(Requirement):
Below are records; reproduce exactly the lines from the first through the one containing "Theorem calculateWPM_is_never_negative : forall".

Saved data entries:
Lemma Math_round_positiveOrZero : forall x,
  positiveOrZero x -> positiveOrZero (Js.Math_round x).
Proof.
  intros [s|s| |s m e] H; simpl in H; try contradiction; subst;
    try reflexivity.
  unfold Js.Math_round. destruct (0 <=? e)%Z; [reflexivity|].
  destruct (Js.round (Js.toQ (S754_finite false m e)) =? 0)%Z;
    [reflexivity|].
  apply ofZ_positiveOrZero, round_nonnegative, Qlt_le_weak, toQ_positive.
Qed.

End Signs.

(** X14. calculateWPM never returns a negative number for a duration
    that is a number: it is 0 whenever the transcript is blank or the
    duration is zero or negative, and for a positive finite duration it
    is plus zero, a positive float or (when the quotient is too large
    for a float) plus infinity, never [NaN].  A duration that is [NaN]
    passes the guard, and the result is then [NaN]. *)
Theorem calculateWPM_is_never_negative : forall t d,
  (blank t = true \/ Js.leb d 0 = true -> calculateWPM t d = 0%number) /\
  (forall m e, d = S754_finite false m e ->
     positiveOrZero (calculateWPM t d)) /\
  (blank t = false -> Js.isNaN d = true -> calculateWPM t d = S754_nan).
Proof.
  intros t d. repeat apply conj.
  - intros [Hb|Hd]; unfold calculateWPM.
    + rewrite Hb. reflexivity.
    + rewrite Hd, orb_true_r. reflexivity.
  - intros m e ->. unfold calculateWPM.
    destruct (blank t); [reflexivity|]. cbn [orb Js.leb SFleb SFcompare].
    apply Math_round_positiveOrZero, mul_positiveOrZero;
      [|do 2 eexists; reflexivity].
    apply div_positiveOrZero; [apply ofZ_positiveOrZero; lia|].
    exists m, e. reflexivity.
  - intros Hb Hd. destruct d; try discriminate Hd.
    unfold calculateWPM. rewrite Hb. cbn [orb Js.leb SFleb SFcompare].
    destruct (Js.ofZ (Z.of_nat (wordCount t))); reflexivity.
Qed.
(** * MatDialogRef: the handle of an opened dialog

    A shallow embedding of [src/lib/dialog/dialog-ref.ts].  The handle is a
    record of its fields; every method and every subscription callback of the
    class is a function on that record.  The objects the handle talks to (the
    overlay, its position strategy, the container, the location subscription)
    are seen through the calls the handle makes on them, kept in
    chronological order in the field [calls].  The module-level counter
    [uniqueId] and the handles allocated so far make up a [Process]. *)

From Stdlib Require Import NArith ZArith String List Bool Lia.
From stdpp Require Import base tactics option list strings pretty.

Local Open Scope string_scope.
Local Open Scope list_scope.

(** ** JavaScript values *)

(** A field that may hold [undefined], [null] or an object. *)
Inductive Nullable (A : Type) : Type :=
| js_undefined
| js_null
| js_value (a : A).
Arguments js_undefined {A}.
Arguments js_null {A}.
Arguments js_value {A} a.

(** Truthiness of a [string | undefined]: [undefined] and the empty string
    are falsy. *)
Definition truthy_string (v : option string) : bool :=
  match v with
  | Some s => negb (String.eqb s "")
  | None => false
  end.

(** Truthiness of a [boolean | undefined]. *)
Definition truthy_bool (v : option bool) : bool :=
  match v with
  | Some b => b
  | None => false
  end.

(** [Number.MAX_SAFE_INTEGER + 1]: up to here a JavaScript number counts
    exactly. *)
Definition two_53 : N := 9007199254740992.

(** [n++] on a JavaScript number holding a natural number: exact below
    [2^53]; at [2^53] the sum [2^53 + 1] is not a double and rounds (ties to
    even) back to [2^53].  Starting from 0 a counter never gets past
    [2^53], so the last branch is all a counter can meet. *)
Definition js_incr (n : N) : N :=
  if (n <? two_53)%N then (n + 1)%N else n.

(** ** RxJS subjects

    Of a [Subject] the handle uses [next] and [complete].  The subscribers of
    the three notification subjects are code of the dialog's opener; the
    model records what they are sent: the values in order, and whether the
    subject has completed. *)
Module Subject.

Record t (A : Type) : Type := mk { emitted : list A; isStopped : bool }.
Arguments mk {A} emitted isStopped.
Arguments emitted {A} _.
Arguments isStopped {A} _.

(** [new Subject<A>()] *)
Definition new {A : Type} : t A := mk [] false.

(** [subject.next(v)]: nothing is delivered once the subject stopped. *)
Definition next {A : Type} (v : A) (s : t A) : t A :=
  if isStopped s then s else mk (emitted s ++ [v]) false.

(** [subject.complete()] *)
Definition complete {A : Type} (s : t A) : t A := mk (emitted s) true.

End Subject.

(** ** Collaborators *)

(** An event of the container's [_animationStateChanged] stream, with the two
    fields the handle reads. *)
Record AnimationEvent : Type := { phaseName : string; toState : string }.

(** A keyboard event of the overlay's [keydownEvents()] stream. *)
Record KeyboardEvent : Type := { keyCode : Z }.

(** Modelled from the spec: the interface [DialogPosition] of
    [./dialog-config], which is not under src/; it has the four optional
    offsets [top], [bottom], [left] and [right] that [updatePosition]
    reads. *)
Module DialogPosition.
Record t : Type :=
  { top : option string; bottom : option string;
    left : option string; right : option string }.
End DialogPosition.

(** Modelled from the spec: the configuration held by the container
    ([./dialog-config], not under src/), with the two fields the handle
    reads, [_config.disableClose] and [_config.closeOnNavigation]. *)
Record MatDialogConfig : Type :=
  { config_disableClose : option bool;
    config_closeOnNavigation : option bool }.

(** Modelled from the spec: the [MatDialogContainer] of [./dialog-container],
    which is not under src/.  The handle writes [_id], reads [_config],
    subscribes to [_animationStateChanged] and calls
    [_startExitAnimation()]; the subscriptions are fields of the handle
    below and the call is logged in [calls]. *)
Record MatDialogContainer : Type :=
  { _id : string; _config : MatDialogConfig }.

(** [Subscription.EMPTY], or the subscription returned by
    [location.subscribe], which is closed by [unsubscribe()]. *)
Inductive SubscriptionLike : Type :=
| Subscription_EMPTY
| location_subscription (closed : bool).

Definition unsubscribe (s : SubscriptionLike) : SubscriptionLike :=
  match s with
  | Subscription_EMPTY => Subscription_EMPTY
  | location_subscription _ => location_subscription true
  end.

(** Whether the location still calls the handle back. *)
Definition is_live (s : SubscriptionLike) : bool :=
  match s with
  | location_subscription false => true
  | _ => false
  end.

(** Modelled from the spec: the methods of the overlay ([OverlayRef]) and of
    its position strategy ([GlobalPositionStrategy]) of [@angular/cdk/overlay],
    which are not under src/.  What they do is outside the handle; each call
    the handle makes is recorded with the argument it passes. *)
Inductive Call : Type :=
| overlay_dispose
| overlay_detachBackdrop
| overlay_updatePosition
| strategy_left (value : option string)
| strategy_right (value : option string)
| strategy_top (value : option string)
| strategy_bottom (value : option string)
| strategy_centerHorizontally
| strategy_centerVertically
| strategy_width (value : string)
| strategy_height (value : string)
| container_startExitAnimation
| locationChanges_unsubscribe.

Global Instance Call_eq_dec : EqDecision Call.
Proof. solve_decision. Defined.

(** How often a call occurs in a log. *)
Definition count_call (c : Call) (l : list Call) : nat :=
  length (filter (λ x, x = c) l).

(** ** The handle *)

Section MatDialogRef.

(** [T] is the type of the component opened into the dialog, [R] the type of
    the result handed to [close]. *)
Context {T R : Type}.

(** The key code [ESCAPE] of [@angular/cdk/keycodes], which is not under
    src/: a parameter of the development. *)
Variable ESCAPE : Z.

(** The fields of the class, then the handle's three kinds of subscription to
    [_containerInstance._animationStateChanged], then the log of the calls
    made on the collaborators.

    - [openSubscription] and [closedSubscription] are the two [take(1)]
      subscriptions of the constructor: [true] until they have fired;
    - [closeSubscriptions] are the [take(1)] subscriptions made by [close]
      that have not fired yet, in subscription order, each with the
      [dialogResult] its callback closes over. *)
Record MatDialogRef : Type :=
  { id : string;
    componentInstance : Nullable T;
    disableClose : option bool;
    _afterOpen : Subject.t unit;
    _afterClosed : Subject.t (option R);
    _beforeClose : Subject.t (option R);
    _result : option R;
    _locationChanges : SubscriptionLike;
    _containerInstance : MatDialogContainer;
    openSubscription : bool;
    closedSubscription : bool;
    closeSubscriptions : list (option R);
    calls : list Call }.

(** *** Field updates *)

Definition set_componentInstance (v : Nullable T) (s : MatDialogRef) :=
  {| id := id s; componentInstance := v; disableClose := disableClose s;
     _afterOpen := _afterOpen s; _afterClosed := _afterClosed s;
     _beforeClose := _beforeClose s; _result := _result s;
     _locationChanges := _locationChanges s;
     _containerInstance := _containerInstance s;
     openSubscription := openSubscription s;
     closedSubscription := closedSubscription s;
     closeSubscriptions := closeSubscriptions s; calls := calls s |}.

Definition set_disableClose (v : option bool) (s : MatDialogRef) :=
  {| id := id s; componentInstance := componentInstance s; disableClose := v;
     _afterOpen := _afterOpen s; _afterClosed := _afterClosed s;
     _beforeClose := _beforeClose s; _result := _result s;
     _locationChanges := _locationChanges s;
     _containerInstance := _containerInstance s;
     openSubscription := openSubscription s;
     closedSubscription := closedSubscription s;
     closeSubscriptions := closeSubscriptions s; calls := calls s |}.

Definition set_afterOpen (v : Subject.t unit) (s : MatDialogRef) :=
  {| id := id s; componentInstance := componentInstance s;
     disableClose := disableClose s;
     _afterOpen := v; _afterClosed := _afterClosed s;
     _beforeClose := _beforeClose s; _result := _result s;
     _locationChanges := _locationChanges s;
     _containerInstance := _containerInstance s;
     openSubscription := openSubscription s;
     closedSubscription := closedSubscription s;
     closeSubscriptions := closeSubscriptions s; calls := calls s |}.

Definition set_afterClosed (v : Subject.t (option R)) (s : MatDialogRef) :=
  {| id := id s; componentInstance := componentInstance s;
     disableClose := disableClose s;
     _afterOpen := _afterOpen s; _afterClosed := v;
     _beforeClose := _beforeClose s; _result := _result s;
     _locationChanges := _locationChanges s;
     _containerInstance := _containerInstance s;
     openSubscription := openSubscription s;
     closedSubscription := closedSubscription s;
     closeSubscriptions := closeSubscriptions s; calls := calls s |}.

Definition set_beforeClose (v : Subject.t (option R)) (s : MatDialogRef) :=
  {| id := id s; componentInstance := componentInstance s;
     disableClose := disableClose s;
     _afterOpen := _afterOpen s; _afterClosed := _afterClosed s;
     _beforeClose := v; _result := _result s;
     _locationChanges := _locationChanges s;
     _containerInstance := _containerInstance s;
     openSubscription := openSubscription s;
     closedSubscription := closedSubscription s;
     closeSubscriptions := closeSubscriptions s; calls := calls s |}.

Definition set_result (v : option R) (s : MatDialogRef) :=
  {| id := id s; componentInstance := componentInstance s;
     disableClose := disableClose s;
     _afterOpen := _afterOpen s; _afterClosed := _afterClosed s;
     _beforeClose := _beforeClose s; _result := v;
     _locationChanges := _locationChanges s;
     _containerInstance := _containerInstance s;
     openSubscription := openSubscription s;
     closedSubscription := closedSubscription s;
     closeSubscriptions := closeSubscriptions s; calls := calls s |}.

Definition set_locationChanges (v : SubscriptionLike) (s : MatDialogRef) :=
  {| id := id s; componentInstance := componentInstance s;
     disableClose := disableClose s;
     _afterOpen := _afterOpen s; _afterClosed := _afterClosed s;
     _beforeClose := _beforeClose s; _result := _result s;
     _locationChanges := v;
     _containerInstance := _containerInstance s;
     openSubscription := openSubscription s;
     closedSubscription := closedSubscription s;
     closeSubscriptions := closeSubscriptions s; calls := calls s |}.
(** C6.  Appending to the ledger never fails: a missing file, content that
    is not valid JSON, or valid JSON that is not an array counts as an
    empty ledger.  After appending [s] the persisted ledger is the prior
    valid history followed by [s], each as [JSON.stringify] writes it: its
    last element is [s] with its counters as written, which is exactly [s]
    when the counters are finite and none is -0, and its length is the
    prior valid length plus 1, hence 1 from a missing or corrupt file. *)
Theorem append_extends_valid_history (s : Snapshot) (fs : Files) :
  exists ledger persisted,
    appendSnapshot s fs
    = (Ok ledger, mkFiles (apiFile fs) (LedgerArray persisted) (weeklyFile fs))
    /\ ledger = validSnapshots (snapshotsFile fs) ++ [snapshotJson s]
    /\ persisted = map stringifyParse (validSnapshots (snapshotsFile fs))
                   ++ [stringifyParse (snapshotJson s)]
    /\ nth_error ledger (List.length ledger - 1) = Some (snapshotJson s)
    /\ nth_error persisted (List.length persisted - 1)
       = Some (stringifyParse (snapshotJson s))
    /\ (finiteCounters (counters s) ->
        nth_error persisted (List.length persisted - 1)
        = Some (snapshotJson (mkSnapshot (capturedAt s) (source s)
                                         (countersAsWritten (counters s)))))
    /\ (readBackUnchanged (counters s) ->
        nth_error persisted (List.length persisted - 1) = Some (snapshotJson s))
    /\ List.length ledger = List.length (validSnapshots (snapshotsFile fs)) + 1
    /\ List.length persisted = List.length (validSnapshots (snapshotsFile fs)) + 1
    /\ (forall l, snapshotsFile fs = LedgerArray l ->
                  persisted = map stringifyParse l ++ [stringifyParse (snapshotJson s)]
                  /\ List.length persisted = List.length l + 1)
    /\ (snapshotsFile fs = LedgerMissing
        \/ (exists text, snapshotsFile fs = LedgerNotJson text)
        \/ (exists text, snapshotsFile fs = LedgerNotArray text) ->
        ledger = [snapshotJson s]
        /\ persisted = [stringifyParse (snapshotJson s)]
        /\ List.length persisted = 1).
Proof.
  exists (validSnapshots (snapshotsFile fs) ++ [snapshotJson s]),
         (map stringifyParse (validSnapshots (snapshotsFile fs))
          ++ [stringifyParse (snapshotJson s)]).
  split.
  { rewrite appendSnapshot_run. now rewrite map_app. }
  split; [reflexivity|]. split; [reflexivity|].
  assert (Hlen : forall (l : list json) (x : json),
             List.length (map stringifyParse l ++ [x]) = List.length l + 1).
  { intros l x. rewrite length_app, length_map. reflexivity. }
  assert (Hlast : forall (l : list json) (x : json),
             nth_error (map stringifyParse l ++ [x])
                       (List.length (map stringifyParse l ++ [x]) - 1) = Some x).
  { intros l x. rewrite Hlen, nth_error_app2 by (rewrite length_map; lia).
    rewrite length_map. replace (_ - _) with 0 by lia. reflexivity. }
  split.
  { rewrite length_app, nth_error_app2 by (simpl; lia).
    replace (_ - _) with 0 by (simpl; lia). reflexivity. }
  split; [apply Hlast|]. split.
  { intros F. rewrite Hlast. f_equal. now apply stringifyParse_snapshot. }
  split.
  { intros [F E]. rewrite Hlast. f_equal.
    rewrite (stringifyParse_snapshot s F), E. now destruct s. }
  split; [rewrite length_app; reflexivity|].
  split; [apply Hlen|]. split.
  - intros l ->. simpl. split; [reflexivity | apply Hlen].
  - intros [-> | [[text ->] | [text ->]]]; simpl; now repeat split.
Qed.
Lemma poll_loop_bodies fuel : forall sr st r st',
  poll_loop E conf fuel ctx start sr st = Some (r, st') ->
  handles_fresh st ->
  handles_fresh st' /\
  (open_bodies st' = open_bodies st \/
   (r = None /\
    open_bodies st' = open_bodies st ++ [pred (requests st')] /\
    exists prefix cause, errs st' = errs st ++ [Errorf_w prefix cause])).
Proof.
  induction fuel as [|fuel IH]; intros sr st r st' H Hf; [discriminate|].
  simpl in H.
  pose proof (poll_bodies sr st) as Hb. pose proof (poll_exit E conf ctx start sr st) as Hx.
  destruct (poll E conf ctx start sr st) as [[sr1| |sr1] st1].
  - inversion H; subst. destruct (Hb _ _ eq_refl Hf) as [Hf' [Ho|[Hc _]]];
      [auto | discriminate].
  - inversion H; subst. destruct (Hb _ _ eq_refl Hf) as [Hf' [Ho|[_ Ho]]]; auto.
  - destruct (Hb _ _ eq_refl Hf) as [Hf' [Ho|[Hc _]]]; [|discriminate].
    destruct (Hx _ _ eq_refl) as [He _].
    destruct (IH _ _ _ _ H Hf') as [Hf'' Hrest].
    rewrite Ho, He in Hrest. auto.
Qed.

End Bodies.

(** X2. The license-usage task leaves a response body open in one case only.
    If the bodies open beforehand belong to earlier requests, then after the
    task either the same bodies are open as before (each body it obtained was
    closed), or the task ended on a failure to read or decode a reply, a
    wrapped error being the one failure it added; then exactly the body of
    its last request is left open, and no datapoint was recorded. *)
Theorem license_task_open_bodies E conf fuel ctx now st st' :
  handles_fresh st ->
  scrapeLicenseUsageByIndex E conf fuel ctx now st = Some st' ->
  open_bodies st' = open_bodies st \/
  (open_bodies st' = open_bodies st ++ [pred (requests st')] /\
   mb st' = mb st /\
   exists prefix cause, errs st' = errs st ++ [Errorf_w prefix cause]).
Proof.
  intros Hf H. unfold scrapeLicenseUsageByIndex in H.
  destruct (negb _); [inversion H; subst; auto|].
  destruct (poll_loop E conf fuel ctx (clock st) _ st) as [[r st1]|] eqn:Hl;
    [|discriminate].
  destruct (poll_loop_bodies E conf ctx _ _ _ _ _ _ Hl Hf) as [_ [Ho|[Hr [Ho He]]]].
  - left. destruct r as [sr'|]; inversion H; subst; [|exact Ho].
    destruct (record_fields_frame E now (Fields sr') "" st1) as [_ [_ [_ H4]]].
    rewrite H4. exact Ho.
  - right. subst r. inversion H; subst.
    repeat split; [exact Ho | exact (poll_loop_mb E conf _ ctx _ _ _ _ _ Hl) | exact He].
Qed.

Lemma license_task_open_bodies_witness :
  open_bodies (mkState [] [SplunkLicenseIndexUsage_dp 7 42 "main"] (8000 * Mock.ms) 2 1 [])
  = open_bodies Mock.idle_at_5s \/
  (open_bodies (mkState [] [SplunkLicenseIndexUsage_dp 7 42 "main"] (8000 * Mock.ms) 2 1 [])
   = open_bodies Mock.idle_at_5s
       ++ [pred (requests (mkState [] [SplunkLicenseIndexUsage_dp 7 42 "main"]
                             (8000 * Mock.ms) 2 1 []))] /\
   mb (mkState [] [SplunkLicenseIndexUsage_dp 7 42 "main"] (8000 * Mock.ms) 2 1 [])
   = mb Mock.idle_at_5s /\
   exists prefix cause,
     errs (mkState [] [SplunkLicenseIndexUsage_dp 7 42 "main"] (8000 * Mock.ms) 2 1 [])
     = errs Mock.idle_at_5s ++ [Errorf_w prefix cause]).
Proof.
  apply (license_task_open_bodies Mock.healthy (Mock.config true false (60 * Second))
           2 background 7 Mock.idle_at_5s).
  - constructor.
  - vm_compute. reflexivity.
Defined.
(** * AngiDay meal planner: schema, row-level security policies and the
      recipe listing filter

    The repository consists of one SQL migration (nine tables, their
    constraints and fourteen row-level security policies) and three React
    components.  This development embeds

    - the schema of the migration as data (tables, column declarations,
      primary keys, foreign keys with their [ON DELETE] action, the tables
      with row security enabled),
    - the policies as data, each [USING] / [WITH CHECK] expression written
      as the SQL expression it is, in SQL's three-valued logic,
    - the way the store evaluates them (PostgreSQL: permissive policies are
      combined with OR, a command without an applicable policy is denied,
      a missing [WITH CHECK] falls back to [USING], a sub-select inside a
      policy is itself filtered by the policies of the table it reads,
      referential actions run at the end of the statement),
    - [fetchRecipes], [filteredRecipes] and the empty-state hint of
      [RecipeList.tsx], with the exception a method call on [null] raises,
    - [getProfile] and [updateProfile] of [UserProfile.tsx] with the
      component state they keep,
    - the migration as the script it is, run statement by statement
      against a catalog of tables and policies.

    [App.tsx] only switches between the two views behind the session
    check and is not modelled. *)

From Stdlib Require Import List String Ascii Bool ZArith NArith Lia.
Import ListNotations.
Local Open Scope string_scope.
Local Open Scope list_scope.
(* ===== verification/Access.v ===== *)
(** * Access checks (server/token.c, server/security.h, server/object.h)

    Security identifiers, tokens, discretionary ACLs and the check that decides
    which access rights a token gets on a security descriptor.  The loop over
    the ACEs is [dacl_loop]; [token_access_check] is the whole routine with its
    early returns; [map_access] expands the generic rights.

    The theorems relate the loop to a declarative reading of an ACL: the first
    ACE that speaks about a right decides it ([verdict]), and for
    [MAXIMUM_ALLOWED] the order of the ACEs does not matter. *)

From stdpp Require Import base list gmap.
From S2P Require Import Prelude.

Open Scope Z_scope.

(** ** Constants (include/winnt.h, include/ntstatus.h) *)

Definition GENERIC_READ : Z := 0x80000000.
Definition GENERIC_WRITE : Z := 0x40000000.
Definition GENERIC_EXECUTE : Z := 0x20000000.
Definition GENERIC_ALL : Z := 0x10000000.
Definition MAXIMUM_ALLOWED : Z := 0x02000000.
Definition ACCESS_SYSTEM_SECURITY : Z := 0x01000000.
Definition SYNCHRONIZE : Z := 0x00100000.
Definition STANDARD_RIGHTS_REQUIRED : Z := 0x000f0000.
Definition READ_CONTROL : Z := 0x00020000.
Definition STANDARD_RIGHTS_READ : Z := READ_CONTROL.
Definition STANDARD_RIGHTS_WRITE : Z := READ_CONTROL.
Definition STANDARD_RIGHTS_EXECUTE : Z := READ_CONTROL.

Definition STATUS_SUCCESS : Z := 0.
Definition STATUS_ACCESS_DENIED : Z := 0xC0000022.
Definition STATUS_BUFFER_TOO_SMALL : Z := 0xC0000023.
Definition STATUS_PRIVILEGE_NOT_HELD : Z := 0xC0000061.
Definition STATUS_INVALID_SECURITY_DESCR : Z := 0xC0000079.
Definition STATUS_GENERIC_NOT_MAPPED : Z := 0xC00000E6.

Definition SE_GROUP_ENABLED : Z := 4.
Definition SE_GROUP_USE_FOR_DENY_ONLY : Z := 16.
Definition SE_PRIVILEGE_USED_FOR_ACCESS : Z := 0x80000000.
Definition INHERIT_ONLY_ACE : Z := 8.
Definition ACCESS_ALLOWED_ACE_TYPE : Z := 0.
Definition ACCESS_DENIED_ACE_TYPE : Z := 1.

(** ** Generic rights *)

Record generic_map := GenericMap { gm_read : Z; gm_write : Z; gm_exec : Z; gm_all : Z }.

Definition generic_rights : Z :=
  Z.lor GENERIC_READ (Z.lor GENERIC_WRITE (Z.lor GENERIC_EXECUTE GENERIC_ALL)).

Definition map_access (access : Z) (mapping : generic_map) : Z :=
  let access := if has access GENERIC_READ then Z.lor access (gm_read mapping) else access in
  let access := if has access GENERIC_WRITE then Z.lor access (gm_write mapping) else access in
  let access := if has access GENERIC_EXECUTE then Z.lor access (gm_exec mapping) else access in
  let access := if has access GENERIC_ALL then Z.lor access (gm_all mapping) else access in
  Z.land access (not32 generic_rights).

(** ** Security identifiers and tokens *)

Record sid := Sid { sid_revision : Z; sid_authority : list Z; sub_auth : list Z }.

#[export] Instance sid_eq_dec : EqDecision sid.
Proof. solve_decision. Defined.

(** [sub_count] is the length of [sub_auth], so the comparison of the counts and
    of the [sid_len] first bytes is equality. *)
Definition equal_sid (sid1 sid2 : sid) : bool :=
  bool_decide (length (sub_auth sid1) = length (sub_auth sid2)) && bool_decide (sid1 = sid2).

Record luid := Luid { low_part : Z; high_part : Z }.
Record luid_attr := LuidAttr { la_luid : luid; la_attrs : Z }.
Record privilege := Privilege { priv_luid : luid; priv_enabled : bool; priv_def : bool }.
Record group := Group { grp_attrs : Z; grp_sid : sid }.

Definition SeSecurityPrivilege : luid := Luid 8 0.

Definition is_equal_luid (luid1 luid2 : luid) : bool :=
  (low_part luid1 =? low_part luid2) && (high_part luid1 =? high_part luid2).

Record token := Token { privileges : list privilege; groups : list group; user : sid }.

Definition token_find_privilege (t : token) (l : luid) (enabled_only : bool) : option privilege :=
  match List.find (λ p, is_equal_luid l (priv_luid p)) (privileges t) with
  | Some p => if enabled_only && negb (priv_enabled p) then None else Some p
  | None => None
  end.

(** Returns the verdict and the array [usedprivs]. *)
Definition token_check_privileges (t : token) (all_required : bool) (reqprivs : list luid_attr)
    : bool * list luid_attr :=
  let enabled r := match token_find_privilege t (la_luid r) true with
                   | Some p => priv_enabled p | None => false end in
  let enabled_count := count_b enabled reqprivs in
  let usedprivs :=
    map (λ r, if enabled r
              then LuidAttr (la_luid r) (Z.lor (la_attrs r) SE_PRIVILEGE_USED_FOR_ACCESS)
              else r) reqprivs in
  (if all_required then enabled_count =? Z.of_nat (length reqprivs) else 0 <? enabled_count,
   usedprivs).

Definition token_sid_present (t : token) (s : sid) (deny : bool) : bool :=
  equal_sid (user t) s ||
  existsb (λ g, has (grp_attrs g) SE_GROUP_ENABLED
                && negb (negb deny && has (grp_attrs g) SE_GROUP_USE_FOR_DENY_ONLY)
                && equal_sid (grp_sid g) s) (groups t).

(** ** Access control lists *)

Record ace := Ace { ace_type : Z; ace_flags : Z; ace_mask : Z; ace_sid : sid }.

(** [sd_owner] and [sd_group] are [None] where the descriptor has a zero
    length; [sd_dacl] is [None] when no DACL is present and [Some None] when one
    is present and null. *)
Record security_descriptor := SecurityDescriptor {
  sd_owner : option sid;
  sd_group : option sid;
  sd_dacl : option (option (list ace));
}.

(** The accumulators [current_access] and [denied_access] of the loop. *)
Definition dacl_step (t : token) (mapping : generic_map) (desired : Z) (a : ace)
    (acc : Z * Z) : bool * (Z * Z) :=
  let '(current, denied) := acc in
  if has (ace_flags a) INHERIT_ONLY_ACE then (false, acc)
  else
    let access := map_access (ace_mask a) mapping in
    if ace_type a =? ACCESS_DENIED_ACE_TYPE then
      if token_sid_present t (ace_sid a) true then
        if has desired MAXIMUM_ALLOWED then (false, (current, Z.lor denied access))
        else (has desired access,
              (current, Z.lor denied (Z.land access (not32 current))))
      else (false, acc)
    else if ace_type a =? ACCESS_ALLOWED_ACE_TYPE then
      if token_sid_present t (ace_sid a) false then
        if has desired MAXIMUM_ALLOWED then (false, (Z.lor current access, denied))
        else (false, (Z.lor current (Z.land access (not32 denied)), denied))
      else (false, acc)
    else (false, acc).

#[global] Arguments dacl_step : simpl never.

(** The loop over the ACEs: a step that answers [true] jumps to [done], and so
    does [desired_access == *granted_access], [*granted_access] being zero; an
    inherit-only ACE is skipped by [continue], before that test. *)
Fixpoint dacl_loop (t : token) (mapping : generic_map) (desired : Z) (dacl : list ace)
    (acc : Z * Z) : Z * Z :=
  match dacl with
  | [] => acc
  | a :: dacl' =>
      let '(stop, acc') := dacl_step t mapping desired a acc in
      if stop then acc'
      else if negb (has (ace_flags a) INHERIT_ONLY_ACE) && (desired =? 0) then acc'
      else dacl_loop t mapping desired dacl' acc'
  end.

(Answer section):
Lemma Math_round_positiveOrZero : forall x,
  positiveOrZero x -> positiveOrZero (Js.Math_round x).
Proof.
  intros [s|s| |s m e] H; simpl in H; try contradiction; subst;
    try reflexivity.
  unfold Js.Math_round. destruct (0 <=? e)%Z; [reflexivity|].
  destruct (Js.round (Js.toQ (S754_finite false m e)) =? 0)%Z;
    [reflexivity|].
  apply ofZ_positiveOrZero, round_nonnegative, Qlt_le_weak, toQ_positive.
Qed.

End Signs.

(** X14. calculateWPM never returns a negative number for a duration
    that is a number: it is 0 whenever the transcript is blank or the
    duration is zero or negative, and for a positive finite duration it
    is plus zero, a positive float or (when the quotient is too large
    for a float) plus infinity, never [NaN].  A duration that is [NaN]
    passes the guard, and the result is then [NaN]. *)
Theorem calculateWPM_is_never_negative : forall t d,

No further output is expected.